Comb the records below for the string "Lemma" and copy each line where it turns up.
-- DATA TO PROCESS follows --
Lemma standardize_loop_elem l acc resolved :
  standardize_loop h l acc = Ok resolved →
  ∀ q, q ∈ resolved ↔ q ∈ acc ∨ ∃ p, p ∈ l ∧ resolve h p = Ok q.
Proof.
  revert acc. induction l as [|path l IH]; intros acc; simpl.
  - intros [= <-] q. set_solver.
  - destruct (standardize_step_cases path acc)
      as [(q' & Hq' & ->)|[[Hmiss ->]|(e & _ & _ & ->)]]; simpl; [| |done].
    + intros H q. rewrite (IH _ H), elem_of_union, elem_of_singleton.
      split.
      * intros [[->|?]|(p & ? & ?)]; [right|by left|right].
        -- exists path. split; [left|done].
        -- exists p. split; [by right|done].
      * intros [?|(p & [->|?]%elem_of_cons & Hp)]; [by left; right| |by eauto].
        left; left. congruence.
    + intros H q. rewrite (IH _ H). split.
      * intros [?|(p & ? & ?)]; [by left|right].
        exists p. split; [by right|done].
      * intros [?|(p & [->|?]%elem_of_cons & Hp)]; [by left|congruence|by eauto].
Qed.

Lemma standardize_loop_returns l acc :
  (∀ p e, p ∈ l → resolve h p = Raise e → e = FileNotFoundError) →
  returns (standardize_loop h l acc).
Proof.
  revert acc. induction l as [|path l IH]; intros acc Hl; simpl; [by eexists|].
  destruct (standardize_step_cases path acc)
    as [(q' & Hq' & ->)|[[Hmiss ->]|(e & He & Hne & _)]]; simpl.
  - apply IH. intros p e ?. apply Hl. by right.
  - apply IH. intros p e ?. apply Hl. by right.
  - destruct Hne. apply (Hl path); [left|done].
Qed.

Lemma standardize_loop_raises l acc e :
  standardize_loop h l acc = Raise e →
  e ≠ FileNotFoundError ∧ ∃ p, p ∈ l ∧ resolve h p = Raise e.
Proof.
  revert acc. induction l as [|path l IH]; intros acc; simpl; [done|].
  destruct (standardize_step_cases path acc)
    as [(q' & Hq' & ->)|[[Hmiss ->]|(e' & He & Hne & ->)]]; simpl.
  - intros [? (p & ? & ?)]%IH. split; [done|]. exists p. split; [by right|done].
  - intros [? (p & ? & ?)]%IH. split; [done|]. exists p. split; [by right|done].
  - intros [= <-]. split; [done|]. exists path. split; [left|done].
Qed.

Lemma standardize_paths_elem paths resolved :
  standardize_paths h paths = Ok resolved →
  ∀ q, q ∈ resolved ↔ ∃ p, p ∈ paths ∧ resolve h p = Ok q.
Proof.
  intros H q. rewrite (standardize_loop_elem _ _ _ H q).
  setoid_rewrite elem_of_iter. set_solver.
Qed.

Lemma standardize_paths_returns paths :
  (∀ p e, p ∈ paths → resolve h p = Raise e → e = FileNotFoundError) →
  returns (standardize_paths h paths).
Proof.
  intros H. apply standardize_loop_returns.
  intros p e ?%elem_of_iter. by apply H.
Qed.

Lemma standardize_paths_raises paths e :
  standardize_paths h paths = Raise e →
  e ≠ FileNotFoundError ∧ ∃ p, p ∈ paths ∧ resolve h p = Raise e.
Proof.
  intros [? (p & ?%elem_of_iter & ?)]%standardize_loop_raises. eauto.
Qed.

(** A resolved path resolves to itself. *)
Lemma resolve_fixed p q :
  realpath_canonical h → resolve h p = Ok q →
  is_absolute q = true ∧ resolve h q = Ok q.
Proof.
  intros Hcanon. unfold resolve.
  destruct (realpath h (pure_path p)) as [q'|] eqn:E; simpl; [|done].
  destruct (Hcanon _ _ E) as (Habs & Hpure & Hfix).
  rewrite Hpure. intros [= <-]. split; [done|].
  rewrite Hpure, Hfix. simpl. by rewrite Hpure.
Qed.

End standardize.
-- DATA TO PROCESS concluded --
* **ANSWER**
Lemma standardize_loop_elem l acc resolved :
Lemma standardize_loop_returns l acc :
Lemma standardize_loop_raises l acc e :
Lemma standardize_paths_elem paths resolved :
Lemma standardize_paths_returns paths :
Lemma standardize_paths_raises paths e :
Lemma resolve_fixed p q :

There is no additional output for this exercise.